Work order: Go through the records and report each line holding the string "unfold".

(Data extracted from a collection)
- - - - - - -

(** X5. The workers cannot run forever and cannot be stuck with work
    left.  From a state the pool can reach, a run of worker steps has at
    most [5 * (NWorkers + QueueLength)] steps; and when no worker can
    take a step (each waits in [BlockingPop] or has returned), the queue
    is empty, no worker holds a task and [BlockingDrain] returns. *)
Theorem workers_stop_only_when_drained (tp : Threadpool) :
  reachable tp →
  (∀ trace tp', worker_steps trace → exec trace tp = Ok tp' →
     length trace + pool_cost tp' ≤ pool_cost tp
     ∧ length trace
       ≤ 5 * (length (workers_ tp) + length (queue_ (Threadpool_queue_ tp))))
  ∧ ((∀ i, Worker_step i tp = Wait) →
     queue_ (Threadpool_queue_ tp) = [] ∧ Forall idle (workers_ tp)
     ∧ BlockingDrain (Threadpool_queue_ tp) = Ok tt).
Proof.
  intros Hr. pose proof (reachable_Inv tp Hr) as HI. split.
  - intros trace tp' Hw He.
    pose proof (worker_run_bounded trace tp tp' HI Hw He) as Hb.
    pose proof (pool_cost_le tp). split; lia.
  - intros Hwait. destruct (all_wait_drained tp HI Hwait) as [Hq Hidle].
    split; [done|]. split; [done|].
    unfold BlockingDrain. rewrite bool_decide_true; [done|].
    rewrite (inv_outstanding _ HI), Hq. simpl. by rewrite (sum_idle busy).
Qed.

End More_pool_facts.

(** *** The pool: order of the pops *)

Section Fifo_facts.
Import threadpool spec.

Lemma task_in_lt (heap : list TaskState) (P : State → Prop) (t : Task) (h : nat) :
  task_in heap P t → task_state_ t = Some h → h < length heap.
Proof.
  intros (s & Hs & _) Ht. apply handle_state_Some in Hs as (h0 & ts & Ht0 & Hh & _).
  rewrite Ht in Ht0. injection Ht0 as <-. by eapply lookup_lt_Some.
Qed.

Lemma taken_lt (tp : Threadpool) (t : Task) (h : nat) :
  Inv tp → taken tp t → task_state_ t = Some h → h < length (heap tp).
Proof.
  intros HI [Hran | (i & w & Hi & Hw)] Ht.
  - pose proof (inv_ran _ HI) as Hall. rewrite Forall_forall in Hall.
    exact (task_in_lt _ _ t h (Hall t Hran) Ht).
  - pose proof (inv_workers _ HI) as Hall. rewrite Forall_lookup in Hall.
    specialize (Hall i w Hi).
    destruct w; simpl in Hw; try discriminate; injection Hw as ->;
      exact (task_in_lt _ _ t h Hall Ht).
Qed.

Lemma queued_lt (tp : Threadpool) (t : Task) (h : nat) :
  Inv tp → t ∈ queue_ (Threadpool_queue_ tp) → task_state_ t = Some h →
  h < length (heap tp).
Proof.
  intros HI Hq Ht. pose proof (inv_queue _ HI) as Hall.
  rewrite Forall_forall in Hall. exact (task_in_lt _ _ t h (Hall t Hq) Ht).
Qed.

(** Who holds a task after worker [i] moved to [w']. *)
Lemma taken_insert (tp : Threadpool) (i : nat) (w' : Worker) (t : Task)
    (ws : list Worker) (rn : list Task) :
  (t ∈ rn → taken tp t) →
  (held w' = Some t → taken tp t) →
  ws = <[i := w']> (workers_ tp) →
  (t ∈ rn ∨ ∃ j w, ws !! j = Some w ∧ held w = Some t) → taken tp t.
Proof.
  intros Hrn Hw' -> [Hin | (j & w & Hj & Hw)]; [auto|].
  apply list_lookup_insert_Some in Hj as [(-> & <- & _) | [_ Hj]]; [auto|].
  right. eauto.
Qed.

Lemma fifo_step (a : Action) (tp tp' : Threadpool) :
  Inv tp → fifo tp → step a tp = Ok tp' → fifo tp'.
Proof.
  intros HI [Hq Ht] Hs. destruct a as [task|h0| |i]; cbn [step] in Hs.
  - destruct (stopped_ (Threadpool_queue_ tp)) eqn:Hstop.
    + rewrite Post_stopped in Hs by done. injection Hs as <-. by split.
    + rewrite Post_accepted in Hs by done. injection Hs as <-.
      split; cbn [Threadpool_queue_ queue_].
      * intros i j t t' h h' Hij Hi Hj Hh Hh'.
        apply lookup_app_Some in Hj as [Hj | [Hlen Hj]].
        -- apply lookup_app_Some in Hi as [Hi | [Hlen' _]].
           ++ by eapply (Hq i j).
           ++ apply lookup_lt_Some in Hj. lia.
        -- apply list_lookup_singleton_Some in Hj as [Hj0 <-].
           simpl in Hh'. injection Hh' as <-.
           apply lookup_app_Some in Hi as [Hi | [Hlen' Hi]].
           ++ eapply queued_lt; [done| |done]. by eapply list_elem_of_lookup_2.
           ++ apply list_lookup_singleton_Some in Hi as [? _]. lia.
      * intros t t' h h' Htk Hin Hh Hh'.
        assert (taken tp t) as Htk' by exact Htk.
        apply elem_of_app in Hin as [Hin | Hin].
        -- by eapply Ht.
        -- apply list_elem_of_singleton in Hin as ->. simpl in Hh'.
           injection Hh' as <-. by eapply taken_lt.
  - destruct (heap tp !! h0); [|discriminate]. injection Hs as <-. by split.
  - injection Hs as <-. by split.
  - apply Worker_step_move in Hs; [|done].
    destruct Hs as [task rest Hi Hqu| Hi Hqu Hstop|task h1 Hi Hts Hh|task h1 Hi Hts Hh
                   |task Hi|task h1 s Hi Hts Hh Hin|q' Hi Hn Hqu Hstop Ho].
    + split; cbn [Threadpool_queue_ queue_ workers_ ran]; unfold Pop;
        rewrite Hqu; cbn [snd queue_].
      * intros i0 j t t' h h' Hij Hi0 Hj Hh Hh'.
        eapply (Hq (S i0) (S j)); [lia| | |done|done]; by rewrite Hqu.
      * intros t t' h h' Htk Hin Hh Hh'.
        apply list_elem_of_lookup in Hin as [k Hk].
        destruct Htk as [Hran | (j & w & Hj & Hw)].
        -- eapply Ht; [by left| |done|done].
           rewrite Hqu. apply elem_of_cons. right. by eapply list_elem_of_lookup_2.
        -- apply list_lookup_insert_Some in Hj as [(-> & <- & _) | [_ Hj]].
           ++ simpl in Hw. injection Hw as ->.
              eapply (Hq 0 (S k)); [lia| | |done|done]; by rewrite Hqu.
           ++ eapply Ht; [right; eauto| |done|done].
              rewrite Hqu. apply elem_of_cons. right. by eapply list_elem_of_lookup_2.
    + split; [done|]. intros t t' h h' Htk. apply Ht.
      eapply (taken_insert tp i Returned); [by left|done|reflexivity|exact Htk].
    + split; [done|]. intros t t' h h' Htk. apply Ht.
      eapply (taken_insert tp i (AtRun task)); [by left| |reflexivity|exact Htk].
      intros [= <-]. right. eauto.
    + split; [done|]. intros t t' h h' Htk. apply Ht.
      eapply (taken_insert tp i (AtTryComplete task)); [by left| |reflexivity|exact Htk].
      intros [= <-]. right. eauto.
    + split; [done|]. intros t t' h h' Htk. apply Ht.
      eapply (taken_insert tp i (AtTryComplete task) t _ (ran tp ++ [task]));
        [| |reflexivity|exact Htk].
      * intros Hin. apply elem_of_app in Hin as [Hin | Hin]; [by left|].
        apply list_elem_of_singleton in Hin as ->. right. eauto.
      * intros [= <-]. right. eauto.
    + split; [done|]. intros t t' h h' Htk. apply Ht.
      eapply (taken_insert tp i AtNotify); [by left|done|reflexivity|exact Htk].
    + split; cbn [Threadpool_queue_ workers_ ran]; rewrite Hqu; [done|].
      intros t t' h h' Htk. apply Ht.
      eapply (taken_insert tp i AtBlockingPop); [by left|done|reflexivity|exact Htk].
Qed.

Lemma fifo_new (threadpool_size : nat) : fifo (Threadpool_new threadpool_size).
Proof.
  split; simpl.
  - intros i j t t' h h' _ Hi. by rewrite lookup_nil in Hi.
  - intros t t' h h' _ Hin. by apply elem_of_nil in Hin.
Qed.

Lemma fifo_exec (trace : list Action) :
  ∀ tp tp', Inv tp → fifo tp → exec trace tp = Ok tp' → fifo tp'.
Proof.
  induction trace as [|a trace IH]; intros tp tp' HI HF He; simpl in He.
  - by injection He as <-.
  - pose proof (Inv_step a tp HI) as HI'.
    destruct (step a tp) as [tp1| |] eqn:Hs; [|done|done].
    eapply IH; [exact HI'| |exact He]. exact (fifo_step a tp tp1 HI HF Hs).
Qed.

Lemma step_heap_length (a : Action) (tp tp' : Threadpool) :
  Inv tp → step a tp = Ok tp' → length (heap tp) ≤ length (heap tp').
Proof.
  intros HI Hs. destruct a as [task|h0| |i]; cbn [step] in Hs.
  - destruct (Inv_Post task tp HI) as (tp1 & HP & _). rewrite HP in Hs.
    injection Hs as <-.
    destruct (stopped_ (Threadpool_queue_ tp)) eqn:Hstop.
    + rewrite (Post_stopped task tp Hstop) in HP. injection HP as <-.
      simpl. rewrite length_app. lia.
    + rewrite (Post_accepted task tp Hstop) in HP. injection HP as <-.
      simpl. rewrite length_app. lia.
  - destruct (heap tp !! h0); [|discriminate]. injection Hs as <-. simpl.
    by rewrite length_insert.
  - by injection Hs as <-.
  - destruct (Inv_Worker_step i tp tp' HI Hs) as (_ & _ & -> & _). done.
Qed.

Lemma exec_heap_length (trace : list Action) :
  ∀ tp tp', Inv tp → exec trace tp = Ok tp' → length (heap tp) ≤ length (heap tp').
Proof.
  induction trace as [|a trace IH]; intros tp tp' HI He; simpl in He.
  - by injection He as <-.
  - pose proof (Inv_step a tp HI) as HI'.
    destruct (step a tp) as [tp1| |] eqn:Hs; [|done|done].
    pose proof (step_heap_length a tp tp1 HI Hs). specialize (IH tp1 tp' HI' He). lia.
Qed.

(** X6. The pool takes tasks in the order in which they were posted.
    The [TaskState] objects are numbered in the order of the posts that
    made them (a later post gets a larger number).  In every state the
    pool can reach these numbers grow along the queue, and every task
    that a worker has popped (it holds it, or it ran) has a smaller
    number than every task still queued: no task is popped before a
    task posted earlier. *)
Theorem tasks_are_popped_in_post_order (tp : Threadpool) :
  reachable tp →
  (∀ i j t t' h h', i < j →
     queue_ (Threadpool_queue_ tp) !! i = Some t →
     queue_ (Threadpool_queue_ tp) !! j = Some t' →
     task_state_ t = Some h → task_state_ t' = Some h' → h < h')
  ∧ (∀ t t' h h', taken tp t → t' ∈ queue_ (Threadpool_queue_ tp) →
       task_state_ t = Some h → task_state_ t' = Some h' → h < h')
  ∧ (∀ task tp1 h1 trace tp2 task' tp3 h2,
       Post task tp = Ok (tp1, Some h1) → exec trace tp1 = Ok tp2 →
       Post task' tp2 = Ok (tp3, Some h2) → h1 < h2).
Proof.
  intros Hr. pose proof (reachable_Inv tp Hr) as HI.
  destruct Hr as (n & trace0 & Hn & He0).
  destruct (fifo_exec trace0 _ tp (Inv_new n Hn) (fifo_new n) He0) as [Hq Ht].
  split; [exact Hq|]. split; [exact Ht|].
  intros task tp1 h1 trace tp2 task' tp3 h2 HP1 He HP2.
  destruct (Inv_Post task tp HI) as (tp1' & HP1' & HI1).
  rewrite HP1 in HP1'. injection HP1' as <- ->.
  pose proof (exec_Inv_Ok trace tp1 tp2 HI1 He) as HI2.
  destruct (Inv_Post task' tp2 HI2) as (tp3' & HP2' & _).
  rewrite HP2 in HP2'. injection HP2' as <- ->.
  pose proof (exec_heap_length trace tp1 tp2 HI1 He) as Hlen.
  assert (length (heap tp) < length (heap tp1)); [|lia].
  destruct (stopped_ (Threadpool_queue_ tp)) eqn:Hstop.
  - rewrite (Post_stopped task tp Hstop) in HP1. injection HP1 as <-.
    simpl. rewrite length_app. simpl. lia.
  - rewrite (Post_accepted task tp Hstop) in HP1. injection HP1 as <-.
    simpl. rewrite length_app. simpl. lia.
Qed.

End Fifo_facts.

(** *** TaskState: monotonicity *)

Section More_TaskState_facts.
Import threadpool spec.

Lemma TryUpdateState_seq_cons (new_state : State) (rest : list State) (ts : TaskState) :
  TryUpdateState_seq (new_state :: rest) ts
  = ((TryUpdateState_seq rest (TryUpdateState new_state ts).1).1,
     state_ (TryUpdateState new_state ts).1
     :: (TryUpdateState_seq rest (TryUpdateState new_state ts).1).2).
Proof.
  cbn [TryUpdateState_seq]. unfold TryUpdateState at 1. cbn [fst].
  by destruct (TryUpdateState_seq rest _).
Qed.

Lemma TryUpdateState_rank (new_state : State) (ts : TaskState) :
  rank (state_ ts) ≤ rank (state_ (TryUpdateState new_state ts).1)
  ∧ (state_ (TryUpdateState new_state ts).1 ≠ state_ ts →
     rank (state_ ts) < rank (state_ (TryUpdateState new_state ts).1)).
Proof.
  destruct ts as [s]. destruct s, new_state; simpl; split; (lia || done).
Qed.

Lemma TryUpdateState_seq_rank (requests : list State) :
  ∀ ts a, a ∈ (TryUpdateState_seq requests ts).2 → rank (state_ ts) ≤ rank a.
Proof.
  induction requests as [|r rest IH]; intros ts a Ha.
  - by apply elem_of_nil in Ha.
  - rewrite TryUpdateState_seq_cons in Ha. cbn [snd] in Ha.
    pose proof (TryUpdateState_rank r ts) as [Hle _].
    apply elem_of_cons in Ha as [-> | Ha]; [done|].
    specialize (IH _ _ Ha). lia.
Qed.

Lemma TryUpdateState_seq_sorted (requests : list State) :
  ∀ ts i j a b, i ≤ j →
    (TryUpdateState_seq requests ts).2 !! i = Some a →
    (TryUpdateState_seq requests ts).2 !! j = Some b →
    rank a ≤ rank b.
Proof.
  induction requests as [|r rest IH]; intros ts i j a b Hij Hi Hj; [done|].
  rewrite TryUpdateState_seq_cons in Hi, Hj. cbn [snd] in Hi, Hj.
  destruct i as [|i], j as [|j]; simpl in Hi, Hj; try lia.
  - injection Hi as <-. by injection Hj as <-.
  - injection Hi as <-. eapply TryUpdateState_seq_rank.
    by eapply list_elem_of_lookup_2.
  - eapply (IH _ i j); [lia|done|done].
Qed.

Lemma TryUpdateState_seq_changes (requests : list State) :
  ∀ ts, changes (state_ ts) (TryUpdateState_seq requests ts).2 + rank (state_ ts)
        ≤ rank (state_ (TryUpdateState_seq requests ts).1).
Proof.
  induction requests as [|r rest IH]; intros ts; [simpl; lia|].
  rewrite TryUpdateState_seq_cons. cbn [fst snd changes].
  pose proof (TryUpdateState_rank r ts) as [Hle Hlt].
  specialize (IH (TryUpdateState r ts).1).
  destruct (decide (state_ (TryUpdateState r ts).1 = state_ ts)) as [Heq|Hne].
  - lia.
  - specialize (Hlt Hne). lia.
Qed.

Lemma TryUpdateState_seq_COMPLETED (requests : list State) :
  TryUpdateState_seq requests {| state_ := COMPLETED |}
  = ({| state_ := COMPLETED |}, replicate (length requests) COMPLETED).
Proof.
  induction requests as [|r rest IH]; [done|].
  rewrite TryUpdateState_seq_cons. simpl. by rewrite IH.
Qed.

Lemma rank_le_4 (s : State) : rank s ≤ 4.
Proof. destruct s; simpl; lia. Qed.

- - - - - - -

The answer:
    unfold BlockingDrain. rewrite bool_decide_true; [done|].
    + split; cbn [Threadpool_queue_ queue_ workers_ ran]; unfold Pop;
  cbn [TryUpdateState_seq]. unfold TryUpdateState at 1. cbn [fst].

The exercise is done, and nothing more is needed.